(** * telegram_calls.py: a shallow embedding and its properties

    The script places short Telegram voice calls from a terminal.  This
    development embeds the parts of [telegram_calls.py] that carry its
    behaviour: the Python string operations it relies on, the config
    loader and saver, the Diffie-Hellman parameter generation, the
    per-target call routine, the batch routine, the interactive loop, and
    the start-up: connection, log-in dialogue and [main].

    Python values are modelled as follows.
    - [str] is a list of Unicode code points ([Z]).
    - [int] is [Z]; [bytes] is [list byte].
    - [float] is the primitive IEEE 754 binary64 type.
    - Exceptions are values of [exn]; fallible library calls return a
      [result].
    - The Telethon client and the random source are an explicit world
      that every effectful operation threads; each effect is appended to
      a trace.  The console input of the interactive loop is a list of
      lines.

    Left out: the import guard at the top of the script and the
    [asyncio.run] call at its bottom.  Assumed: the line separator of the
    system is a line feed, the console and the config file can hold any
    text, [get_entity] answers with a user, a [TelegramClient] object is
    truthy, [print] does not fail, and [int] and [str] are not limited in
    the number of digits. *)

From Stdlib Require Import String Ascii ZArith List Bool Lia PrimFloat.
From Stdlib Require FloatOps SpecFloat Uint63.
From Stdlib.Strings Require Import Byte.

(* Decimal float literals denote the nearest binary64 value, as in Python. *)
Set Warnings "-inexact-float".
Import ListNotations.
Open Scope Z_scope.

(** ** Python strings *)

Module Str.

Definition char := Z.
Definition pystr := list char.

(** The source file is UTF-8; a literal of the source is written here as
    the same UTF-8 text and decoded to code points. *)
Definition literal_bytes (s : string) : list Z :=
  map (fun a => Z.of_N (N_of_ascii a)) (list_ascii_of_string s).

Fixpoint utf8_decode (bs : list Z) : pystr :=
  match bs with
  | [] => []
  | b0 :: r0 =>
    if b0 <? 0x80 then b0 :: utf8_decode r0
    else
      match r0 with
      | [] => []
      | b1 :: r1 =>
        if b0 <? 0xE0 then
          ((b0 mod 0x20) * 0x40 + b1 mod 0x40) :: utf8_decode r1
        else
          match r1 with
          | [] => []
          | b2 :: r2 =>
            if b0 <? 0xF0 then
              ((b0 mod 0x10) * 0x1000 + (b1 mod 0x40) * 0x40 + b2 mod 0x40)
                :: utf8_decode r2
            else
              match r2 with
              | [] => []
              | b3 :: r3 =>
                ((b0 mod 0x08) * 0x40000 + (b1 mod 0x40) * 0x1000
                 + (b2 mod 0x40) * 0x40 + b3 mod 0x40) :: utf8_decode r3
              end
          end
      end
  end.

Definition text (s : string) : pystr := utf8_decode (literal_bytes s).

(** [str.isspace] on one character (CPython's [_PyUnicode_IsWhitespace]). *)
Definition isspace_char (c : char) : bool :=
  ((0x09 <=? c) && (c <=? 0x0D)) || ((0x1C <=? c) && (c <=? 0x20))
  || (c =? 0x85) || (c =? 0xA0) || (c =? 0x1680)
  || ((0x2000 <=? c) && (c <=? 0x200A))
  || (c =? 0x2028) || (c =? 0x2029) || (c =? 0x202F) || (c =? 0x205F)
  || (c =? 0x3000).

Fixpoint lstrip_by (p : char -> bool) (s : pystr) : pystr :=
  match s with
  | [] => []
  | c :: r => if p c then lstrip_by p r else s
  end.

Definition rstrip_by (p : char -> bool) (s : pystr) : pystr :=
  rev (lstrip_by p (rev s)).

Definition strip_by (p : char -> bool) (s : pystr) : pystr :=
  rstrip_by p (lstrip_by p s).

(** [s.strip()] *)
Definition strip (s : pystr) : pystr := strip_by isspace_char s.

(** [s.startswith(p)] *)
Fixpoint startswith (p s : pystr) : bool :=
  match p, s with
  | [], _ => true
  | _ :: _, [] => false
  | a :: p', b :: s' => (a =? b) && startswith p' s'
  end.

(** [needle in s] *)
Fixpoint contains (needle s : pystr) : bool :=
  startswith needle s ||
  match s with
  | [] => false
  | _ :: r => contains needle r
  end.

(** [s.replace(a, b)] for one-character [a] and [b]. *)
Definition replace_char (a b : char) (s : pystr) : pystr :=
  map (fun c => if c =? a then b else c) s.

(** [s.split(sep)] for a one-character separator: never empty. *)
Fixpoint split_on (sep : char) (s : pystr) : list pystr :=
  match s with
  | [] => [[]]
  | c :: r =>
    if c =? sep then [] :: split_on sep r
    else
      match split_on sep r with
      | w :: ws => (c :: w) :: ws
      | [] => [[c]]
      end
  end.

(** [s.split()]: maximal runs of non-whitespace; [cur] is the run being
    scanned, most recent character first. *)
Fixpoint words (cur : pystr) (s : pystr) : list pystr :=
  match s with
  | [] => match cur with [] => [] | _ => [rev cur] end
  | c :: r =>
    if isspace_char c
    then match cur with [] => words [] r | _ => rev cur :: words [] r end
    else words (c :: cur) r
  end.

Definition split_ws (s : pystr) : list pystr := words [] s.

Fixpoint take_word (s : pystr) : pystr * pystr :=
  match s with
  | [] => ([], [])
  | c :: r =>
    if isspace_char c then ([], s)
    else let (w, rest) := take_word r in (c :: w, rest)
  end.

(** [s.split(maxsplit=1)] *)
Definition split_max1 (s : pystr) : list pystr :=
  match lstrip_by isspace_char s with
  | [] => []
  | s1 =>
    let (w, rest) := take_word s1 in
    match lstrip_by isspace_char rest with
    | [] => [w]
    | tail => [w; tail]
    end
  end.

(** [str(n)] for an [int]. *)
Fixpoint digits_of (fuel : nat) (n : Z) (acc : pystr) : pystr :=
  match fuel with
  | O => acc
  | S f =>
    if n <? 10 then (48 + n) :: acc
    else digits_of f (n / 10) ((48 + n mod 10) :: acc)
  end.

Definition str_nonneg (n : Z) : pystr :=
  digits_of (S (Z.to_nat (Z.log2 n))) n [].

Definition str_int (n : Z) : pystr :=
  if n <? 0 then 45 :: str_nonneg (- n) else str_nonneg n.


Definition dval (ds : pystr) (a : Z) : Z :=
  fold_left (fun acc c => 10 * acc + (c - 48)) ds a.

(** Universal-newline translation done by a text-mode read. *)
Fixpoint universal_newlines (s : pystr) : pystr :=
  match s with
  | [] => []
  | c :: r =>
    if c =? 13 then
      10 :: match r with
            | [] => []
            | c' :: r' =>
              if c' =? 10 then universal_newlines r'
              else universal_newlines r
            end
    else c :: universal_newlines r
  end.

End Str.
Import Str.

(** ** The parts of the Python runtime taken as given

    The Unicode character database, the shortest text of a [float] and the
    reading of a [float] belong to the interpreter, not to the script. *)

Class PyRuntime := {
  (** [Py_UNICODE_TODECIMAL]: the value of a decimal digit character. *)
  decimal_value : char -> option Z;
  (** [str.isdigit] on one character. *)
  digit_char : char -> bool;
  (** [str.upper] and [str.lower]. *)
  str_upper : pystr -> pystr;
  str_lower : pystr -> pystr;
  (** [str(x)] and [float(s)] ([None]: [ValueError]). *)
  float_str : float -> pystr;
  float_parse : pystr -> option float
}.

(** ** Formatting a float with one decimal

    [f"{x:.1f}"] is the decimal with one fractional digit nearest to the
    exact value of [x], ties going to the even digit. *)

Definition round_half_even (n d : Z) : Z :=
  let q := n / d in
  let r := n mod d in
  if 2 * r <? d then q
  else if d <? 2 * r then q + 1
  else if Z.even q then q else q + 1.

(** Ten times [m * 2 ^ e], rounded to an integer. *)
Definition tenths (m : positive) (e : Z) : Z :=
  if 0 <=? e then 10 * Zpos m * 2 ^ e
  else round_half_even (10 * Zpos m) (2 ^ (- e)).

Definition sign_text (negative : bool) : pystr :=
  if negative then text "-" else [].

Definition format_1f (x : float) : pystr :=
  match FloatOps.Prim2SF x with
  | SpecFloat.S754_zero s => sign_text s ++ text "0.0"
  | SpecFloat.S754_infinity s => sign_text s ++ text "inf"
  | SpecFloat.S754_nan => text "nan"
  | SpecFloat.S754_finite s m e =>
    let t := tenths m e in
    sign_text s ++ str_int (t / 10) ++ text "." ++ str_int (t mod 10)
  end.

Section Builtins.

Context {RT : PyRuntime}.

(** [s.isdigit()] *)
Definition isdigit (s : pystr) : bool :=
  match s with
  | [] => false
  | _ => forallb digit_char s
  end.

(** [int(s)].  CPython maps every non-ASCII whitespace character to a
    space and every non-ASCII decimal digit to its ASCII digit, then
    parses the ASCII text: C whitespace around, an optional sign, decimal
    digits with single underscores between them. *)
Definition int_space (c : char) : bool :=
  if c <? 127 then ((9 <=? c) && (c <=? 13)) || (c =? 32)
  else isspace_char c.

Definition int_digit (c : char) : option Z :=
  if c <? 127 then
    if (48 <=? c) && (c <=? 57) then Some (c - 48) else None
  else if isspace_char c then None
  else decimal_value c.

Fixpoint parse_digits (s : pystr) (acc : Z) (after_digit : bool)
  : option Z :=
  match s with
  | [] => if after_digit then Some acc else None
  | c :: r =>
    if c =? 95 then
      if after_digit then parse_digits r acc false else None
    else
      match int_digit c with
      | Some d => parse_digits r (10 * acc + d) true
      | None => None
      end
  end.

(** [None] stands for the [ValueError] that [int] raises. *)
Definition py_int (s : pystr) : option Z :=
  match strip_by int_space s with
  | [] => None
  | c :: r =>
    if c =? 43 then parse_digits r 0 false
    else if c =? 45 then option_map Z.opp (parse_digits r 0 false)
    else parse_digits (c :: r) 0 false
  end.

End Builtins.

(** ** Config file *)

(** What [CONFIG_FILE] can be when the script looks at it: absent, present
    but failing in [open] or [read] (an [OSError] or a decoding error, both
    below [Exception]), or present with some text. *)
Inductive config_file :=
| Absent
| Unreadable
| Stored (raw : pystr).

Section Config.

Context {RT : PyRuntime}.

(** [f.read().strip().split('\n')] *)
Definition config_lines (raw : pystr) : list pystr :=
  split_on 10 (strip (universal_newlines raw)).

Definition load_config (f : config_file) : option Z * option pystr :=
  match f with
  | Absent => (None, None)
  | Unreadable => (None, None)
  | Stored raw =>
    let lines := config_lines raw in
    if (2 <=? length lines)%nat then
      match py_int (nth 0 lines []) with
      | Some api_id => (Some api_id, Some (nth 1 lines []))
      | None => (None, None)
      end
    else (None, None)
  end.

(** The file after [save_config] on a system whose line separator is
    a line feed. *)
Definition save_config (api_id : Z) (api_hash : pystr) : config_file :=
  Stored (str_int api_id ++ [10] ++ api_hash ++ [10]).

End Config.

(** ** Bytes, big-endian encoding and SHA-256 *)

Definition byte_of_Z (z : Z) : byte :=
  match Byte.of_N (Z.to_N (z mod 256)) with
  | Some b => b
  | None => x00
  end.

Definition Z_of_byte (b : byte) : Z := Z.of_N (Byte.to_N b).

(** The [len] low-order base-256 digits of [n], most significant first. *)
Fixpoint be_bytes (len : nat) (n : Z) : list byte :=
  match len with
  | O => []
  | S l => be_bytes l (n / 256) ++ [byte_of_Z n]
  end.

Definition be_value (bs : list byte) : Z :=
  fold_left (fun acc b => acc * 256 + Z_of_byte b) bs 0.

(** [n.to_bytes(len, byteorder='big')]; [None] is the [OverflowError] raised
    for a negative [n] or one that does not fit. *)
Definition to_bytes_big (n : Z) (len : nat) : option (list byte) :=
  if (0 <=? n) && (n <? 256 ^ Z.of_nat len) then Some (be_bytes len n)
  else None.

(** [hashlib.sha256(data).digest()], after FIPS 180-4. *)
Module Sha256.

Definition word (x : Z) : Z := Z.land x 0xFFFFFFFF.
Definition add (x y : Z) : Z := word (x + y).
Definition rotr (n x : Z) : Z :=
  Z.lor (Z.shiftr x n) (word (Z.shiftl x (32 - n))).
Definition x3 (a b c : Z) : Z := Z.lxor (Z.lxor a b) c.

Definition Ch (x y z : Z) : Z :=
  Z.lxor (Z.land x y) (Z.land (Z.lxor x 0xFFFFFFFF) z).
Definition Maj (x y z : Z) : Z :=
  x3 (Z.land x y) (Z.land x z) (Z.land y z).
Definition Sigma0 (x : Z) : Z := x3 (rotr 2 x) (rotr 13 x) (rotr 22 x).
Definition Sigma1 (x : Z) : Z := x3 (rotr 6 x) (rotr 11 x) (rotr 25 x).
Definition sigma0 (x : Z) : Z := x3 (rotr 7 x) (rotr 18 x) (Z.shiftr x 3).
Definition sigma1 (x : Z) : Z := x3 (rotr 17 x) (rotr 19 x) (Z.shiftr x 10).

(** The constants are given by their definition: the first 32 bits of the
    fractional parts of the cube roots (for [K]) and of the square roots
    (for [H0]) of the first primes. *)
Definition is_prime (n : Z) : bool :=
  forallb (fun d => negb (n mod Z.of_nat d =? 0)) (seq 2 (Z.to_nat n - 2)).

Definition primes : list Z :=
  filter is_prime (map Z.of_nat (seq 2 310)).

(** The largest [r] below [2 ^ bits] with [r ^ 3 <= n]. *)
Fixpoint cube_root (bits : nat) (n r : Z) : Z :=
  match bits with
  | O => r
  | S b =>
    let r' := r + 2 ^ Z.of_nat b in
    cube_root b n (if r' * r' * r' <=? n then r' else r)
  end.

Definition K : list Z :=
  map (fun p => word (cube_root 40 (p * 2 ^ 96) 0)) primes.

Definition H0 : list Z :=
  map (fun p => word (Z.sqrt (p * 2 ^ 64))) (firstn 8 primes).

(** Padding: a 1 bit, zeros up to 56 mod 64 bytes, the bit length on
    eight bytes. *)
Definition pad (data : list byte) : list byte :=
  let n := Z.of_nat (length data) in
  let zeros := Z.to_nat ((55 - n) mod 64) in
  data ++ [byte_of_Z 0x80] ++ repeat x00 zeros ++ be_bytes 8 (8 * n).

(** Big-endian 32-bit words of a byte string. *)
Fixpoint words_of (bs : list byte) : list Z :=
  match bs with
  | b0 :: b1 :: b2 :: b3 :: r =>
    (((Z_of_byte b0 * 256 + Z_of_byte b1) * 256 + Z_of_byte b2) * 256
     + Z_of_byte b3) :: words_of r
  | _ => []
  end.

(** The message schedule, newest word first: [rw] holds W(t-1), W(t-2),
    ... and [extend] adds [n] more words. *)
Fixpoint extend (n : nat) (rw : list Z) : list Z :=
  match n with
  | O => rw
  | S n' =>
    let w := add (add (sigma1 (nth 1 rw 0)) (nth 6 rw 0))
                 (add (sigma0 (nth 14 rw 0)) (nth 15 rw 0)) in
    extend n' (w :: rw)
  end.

§ **WHAT TO PRODUCE**
Could you copy every line from the records that mentions the word "ValueError"?

§ **EXPECTED OUTPUT**
  (** [str(x)] and [float(s)] ([None]: [ValueError]). *)
(** [None] stands for the [ValueError] that [int] raises. *)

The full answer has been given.